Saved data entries
______

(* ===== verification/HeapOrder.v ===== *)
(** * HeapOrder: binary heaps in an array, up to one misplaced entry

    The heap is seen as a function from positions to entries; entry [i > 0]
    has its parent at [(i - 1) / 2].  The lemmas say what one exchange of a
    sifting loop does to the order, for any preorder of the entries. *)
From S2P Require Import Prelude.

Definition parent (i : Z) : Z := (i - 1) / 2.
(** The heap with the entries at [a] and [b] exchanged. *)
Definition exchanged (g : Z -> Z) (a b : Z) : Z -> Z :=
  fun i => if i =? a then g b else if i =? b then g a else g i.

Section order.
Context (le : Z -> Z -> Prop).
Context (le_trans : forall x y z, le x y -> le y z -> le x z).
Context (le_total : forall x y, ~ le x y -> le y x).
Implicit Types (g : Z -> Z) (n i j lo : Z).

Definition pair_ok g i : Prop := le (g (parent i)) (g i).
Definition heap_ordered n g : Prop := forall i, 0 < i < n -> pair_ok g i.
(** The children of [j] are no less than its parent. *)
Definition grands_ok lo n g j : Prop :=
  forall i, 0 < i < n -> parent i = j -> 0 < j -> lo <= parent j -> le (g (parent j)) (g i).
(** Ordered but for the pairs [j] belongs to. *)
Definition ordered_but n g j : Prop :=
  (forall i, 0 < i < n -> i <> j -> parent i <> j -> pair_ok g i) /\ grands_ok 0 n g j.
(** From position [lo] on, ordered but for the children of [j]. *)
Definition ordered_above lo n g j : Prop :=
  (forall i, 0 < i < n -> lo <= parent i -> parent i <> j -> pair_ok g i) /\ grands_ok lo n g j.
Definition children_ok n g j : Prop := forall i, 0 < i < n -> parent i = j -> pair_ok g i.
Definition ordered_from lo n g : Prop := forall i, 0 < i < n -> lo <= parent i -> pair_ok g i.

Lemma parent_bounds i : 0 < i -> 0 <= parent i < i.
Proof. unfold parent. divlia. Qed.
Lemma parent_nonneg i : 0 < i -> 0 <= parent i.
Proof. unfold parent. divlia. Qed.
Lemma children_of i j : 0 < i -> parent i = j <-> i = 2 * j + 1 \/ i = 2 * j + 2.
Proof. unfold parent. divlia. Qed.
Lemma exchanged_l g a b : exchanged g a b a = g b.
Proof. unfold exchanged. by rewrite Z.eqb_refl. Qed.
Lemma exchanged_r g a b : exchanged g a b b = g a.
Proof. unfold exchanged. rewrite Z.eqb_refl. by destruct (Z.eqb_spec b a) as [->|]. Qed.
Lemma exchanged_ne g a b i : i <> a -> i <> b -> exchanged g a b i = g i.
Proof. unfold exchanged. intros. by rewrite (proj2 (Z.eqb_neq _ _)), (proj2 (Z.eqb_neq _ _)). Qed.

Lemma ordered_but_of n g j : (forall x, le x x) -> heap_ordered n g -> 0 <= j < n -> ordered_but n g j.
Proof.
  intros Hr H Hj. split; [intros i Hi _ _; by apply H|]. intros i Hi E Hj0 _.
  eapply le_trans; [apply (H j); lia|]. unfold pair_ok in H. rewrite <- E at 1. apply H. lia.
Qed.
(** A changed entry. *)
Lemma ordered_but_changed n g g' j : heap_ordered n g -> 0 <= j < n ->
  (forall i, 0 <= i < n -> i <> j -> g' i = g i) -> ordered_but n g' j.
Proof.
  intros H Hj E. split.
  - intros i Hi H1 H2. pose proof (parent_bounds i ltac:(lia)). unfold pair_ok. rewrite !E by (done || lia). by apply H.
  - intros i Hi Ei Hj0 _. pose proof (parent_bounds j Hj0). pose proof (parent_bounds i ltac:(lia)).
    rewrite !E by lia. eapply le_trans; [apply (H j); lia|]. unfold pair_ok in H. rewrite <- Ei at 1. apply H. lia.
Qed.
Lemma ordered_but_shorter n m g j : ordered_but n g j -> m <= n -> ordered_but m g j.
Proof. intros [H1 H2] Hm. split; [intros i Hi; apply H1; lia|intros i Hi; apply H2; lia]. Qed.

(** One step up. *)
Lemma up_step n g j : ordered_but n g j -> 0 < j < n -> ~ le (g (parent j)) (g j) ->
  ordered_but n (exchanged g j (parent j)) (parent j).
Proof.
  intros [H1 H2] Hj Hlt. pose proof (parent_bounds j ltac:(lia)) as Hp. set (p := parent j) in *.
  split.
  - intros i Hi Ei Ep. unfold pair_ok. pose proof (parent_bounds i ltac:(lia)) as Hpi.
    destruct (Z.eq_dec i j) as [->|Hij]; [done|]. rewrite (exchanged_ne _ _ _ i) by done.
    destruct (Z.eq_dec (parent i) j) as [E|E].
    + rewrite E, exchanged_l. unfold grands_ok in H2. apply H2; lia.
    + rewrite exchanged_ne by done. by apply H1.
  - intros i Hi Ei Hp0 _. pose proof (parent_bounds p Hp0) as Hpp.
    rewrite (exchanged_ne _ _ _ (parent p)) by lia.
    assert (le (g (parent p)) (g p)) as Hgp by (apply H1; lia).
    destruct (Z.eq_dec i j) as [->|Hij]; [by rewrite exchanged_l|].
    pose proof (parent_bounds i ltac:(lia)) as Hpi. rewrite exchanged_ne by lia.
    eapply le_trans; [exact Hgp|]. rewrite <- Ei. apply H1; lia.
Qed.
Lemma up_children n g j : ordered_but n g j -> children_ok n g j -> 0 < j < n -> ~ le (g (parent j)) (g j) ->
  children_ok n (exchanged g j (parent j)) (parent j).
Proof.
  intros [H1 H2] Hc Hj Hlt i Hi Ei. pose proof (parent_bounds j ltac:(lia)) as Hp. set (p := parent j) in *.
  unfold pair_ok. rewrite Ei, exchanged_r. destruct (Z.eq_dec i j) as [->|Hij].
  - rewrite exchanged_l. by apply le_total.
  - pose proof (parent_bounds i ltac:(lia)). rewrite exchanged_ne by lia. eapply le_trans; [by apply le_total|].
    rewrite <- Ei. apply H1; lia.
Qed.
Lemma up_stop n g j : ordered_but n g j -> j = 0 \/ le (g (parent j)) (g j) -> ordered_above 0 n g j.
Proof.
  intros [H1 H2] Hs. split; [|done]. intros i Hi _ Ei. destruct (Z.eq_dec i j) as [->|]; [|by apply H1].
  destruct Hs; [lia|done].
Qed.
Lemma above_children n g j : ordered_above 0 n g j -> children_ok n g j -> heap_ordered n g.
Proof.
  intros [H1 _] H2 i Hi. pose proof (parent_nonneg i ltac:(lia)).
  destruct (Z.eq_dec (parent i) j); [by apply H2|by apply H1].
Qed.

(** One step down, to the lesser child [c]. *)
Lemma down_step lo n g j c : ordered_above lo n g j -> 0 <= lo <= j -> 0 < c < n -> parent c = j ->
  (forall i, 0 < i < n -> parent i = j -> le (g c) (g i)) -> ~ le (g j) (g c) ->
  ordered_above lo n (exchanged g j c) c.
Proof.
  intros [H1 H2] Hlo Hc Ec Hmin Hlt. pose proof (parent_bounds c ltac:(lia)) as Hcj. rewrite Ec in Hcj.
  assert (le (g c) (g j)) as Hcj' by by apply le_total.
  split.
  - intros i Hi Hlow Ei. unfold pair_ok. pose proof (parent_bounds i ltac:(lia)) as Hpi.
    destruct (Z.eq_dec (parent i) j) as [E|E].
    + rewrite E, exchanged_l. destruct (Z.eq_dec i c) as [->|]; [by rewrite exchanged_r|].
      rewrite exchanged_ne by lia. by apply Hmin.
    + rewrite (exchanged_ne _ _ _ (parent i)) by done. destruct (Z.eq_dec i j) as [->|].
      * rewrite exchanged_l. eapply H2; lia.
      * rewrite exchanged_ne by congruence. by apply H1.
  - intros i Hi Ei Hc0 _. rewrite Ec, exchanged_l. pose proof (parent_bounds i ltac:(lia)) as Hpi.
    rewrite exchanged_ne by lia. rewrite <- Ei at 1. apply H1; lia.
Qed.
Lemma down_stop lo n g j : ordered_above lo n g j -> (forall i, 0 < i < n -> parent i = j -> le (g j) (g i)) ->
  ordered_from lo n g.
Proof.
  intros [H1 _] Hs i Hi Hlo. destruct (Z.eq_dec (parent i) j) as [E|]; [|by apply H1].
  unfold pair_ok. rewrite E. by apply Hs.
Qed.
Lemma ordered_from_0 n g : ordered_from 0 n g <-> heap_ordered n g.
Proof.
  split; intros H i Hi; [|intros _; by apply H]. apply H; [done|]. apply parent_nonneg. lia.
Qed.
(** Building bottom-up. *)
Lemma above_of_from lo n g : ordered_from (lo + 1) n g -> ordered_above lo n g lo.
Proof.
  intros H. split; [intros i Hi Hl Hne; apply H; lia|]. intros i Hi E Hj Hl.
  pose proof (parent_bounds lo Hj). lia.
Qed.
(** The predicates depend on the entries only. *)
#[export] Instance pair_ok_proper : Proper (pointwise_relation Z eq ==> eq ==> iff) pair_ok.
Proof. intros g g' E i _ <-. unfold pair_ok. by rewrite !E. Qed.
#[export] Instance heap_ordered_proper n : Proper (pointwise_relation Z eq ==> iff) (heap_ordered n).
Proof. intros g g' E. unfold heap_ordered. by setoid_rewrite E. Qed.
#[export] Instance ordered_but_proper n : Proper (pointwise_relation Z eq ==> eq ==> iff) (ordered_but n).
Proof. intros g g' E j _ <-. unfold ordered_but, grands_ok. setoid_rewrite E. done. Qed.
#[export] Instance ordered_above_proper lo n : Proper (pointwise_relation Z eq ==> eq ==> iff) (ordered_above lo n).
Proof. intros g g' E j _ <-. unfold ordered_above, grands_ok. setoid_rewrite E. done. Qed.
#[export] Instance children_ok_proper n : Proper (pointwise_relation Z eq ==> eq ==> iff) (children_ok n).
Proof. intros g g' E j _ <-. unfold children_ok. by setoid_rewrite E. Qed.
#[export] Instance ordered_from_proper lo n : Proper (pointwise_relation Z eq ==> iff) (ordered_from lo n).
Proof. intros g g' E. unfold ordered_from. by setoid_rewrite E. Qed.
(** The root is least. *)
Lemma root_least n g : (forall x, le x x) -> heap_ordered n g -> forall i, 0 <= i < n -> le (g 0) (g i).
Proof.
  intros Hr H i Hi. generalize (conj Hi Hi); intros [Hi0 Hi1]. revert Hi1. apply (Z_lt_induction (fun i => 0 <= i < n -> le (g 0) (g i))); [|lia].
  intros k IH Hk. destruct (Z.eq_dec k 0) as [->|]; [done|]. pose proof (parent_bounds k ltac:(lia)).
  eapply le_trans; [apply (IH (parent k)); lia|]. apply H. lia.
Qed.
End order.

______

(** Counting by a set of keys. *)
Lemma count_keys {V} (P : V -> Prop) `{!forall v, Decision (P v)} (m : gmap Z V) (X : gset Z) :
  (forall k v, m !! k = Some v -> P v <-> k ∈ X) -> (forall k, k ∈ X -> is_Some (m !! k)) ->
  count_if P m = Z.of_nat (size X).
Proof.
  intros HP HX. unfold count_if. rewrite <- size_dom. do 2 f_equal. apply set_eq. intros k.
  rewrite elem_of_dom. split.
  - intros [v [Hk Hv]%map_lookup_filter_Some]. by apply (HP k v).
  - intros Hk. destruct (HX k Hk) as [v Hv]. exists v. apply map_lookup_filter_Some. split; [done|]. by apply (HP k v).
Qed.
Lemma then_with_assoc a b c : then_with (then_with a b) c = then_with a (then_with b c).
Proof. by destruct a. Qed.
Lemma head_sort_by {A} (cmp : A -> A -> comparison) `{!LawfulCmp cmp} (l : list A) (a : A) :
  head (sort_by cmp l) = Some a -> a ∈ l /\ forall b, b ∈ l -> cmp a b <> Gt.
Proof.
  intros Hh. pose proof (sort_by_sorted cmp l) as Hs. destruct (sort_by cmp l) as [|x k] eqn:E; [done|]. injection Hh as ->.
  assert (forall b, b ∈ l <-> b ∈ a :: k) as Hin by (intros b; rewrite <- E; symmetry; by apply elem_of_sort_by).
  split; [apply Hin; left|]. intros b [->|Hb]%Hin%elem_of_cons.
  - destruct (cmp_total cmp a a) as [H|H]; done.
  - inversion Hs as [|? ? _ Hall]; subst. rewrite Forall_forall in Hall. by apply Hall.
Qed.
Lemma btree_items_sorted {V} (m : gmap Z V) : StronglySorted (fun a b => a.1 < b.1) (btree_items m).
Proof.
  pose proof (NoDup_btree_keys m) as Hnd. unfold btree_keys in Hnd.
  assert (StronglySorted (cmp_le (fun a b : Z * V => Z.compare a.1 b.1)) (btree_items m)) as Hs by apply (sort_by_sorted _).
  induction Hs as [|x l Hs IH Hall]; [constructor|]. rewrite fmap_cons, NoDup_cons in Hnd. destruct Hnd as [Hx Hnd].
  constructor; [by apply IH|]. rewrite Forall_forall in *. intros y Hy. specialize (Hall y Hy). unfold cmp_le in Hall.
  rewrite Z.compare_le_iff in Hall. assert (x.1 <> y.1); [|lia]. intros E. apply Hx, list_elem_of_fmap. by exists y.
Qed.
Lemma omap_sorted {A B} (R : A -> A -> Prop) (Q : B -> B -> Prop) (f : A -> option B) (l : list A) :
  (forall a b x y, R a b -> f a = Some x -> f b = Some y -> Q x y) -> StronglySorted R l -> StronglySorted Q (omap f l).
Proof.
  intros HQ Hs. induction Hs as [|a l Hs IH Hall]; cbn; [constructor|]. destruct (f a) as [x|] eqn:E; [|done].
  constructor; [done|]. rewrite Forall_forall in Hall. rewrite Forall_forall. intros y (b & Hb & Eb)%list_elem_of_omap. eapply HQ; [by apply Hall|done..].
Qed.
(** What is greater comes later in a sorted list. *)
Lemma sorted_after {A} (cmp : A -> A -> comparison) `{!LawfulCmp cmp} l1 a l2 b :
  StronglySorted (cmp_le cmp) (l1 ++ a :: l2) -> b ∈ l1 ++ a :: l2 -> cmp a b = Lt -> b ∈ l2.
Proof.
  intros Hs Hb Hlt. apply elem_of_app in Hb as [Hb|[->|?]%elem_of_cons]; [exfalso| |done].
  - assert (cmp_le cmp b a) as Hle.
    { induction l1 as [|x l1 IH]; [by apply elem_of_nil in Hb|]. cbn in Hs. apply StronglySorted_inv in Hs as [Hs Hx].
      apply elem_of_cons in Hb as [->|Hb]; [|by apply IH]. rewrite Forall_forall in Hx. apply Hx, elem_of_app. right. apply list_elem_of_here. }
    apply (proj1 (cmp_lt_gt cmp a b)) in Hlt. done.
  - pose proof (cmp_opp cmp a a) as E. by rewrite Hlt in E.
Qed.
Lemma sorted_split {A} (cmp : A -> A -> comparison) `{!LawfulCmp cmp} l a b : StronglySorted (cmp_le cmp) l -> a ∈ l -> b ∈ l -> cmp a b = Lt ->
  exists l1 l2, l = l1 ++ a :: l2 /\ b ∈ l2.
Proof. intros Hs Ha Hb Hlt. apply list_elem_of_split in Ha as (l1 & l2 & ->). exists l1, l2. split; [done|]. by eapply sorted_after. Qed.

______

▶ **WHAT TO DO**
Give back, word for word, only the lines above from the line holding "(* ===== verification/HeapOrder.v ===== *)" to the line holding "Proof. unfold exchanged. rewrite", both included.

▶ **RESPONSE**
(* ===== verification/HeapOrder.v ===== *)
(** * HeapOrder: binary heaps in an array, up to one misplaced entry

    The heap is seen as a function from positions to entries; entry [i > 0]
    has its parent at [(i - 1) / 2].  The lemmas say what one exchange of a
    sifting loop does to the order, for any preorder of the entries. *)
From S2P Require Import Prelude.

Definition parent (i : Z) : Z := (i - 1) / 2.
(** The heap with the entries at [a] and [b] exchanged. *)
Definition exchanged (g : Z -> Z) (a b : Z) : Z -> Z :=
  fun i => if i =? a then g b else if i =? b then g a else g i.

Section order.
Context (le : Z -> Z -> Prop).
Context (le_trans : forall x y z, le x y -> le y z -> le x z).
Context (le_total : forall x y, ~ le x y -> le y x).
Implicit Types (g : Z -> Z) (n i j lo : Z).

Definition pair_ok g i : Prop := le (g (parent i)) (g i).
Definition heap_ordered n g : Prop := forall i, 0 < i < n -> pair_ok g i.
(** The children of [j] are no less than its parent. *)
Definition grands_ok lo n g j : Prop :=
  forall i, 0 < i < n -> parent i = j -> 0 < j -> lo <= parent j -> le (g (parent j)) (g i).
(** Ordered but for the pairs [j] belongs to. *)
Definition ordered_but n g j : Prop :=
  (forall i, 0 < i < n -> i <> j -> parent i <> j -> pair_ok g i) /\ grands_ok 0 n g j.
(** From position [lo] on, ordered but for the children of [j]. *)
Definition ordered_above lo n g j : Prop :=
  (forall i, 0 < i < n -> lo <= parent i -> parent i <> j -> pair_ok g i) /\ grands_ok lo n g j.
Definition children_ok n g j : Prop := forall i, 0 < i < n -> parent i = j -> pair_ok g i.
Definition ordered_from lo n g : Prop := forall i, 0 < i < n -> lo <= parent i -> pair_ok g i.

Lemma parent_bounds i : 0 < i -> 0 <= parent i < i.
Proof. unfold parent. divlia. Qed.
Lemma parent_nonneg i : 0 < i -> 0 <= parent i.
Proof. unfold parent. divlia. Qed.
Lemma children_of i j : 0 < i -> parent i = j <-> i = 2 * j + 1 \/ i = 2 * j + 2.
Proof. unfold parent. divlia. Qed.
Lemma exchanged_l g a b : exchanged g a b a = g b.
Proof. unfold exchanged. by rewrite Z.eqb_refl. Qed.
Lemma exchanged_r g a b : exchanged g a b b = g a.
Proof. unfold exchanged. rewrite Z.eqb_refl. by destruct (Z.eqb_spec b a) as [->|]. Qed.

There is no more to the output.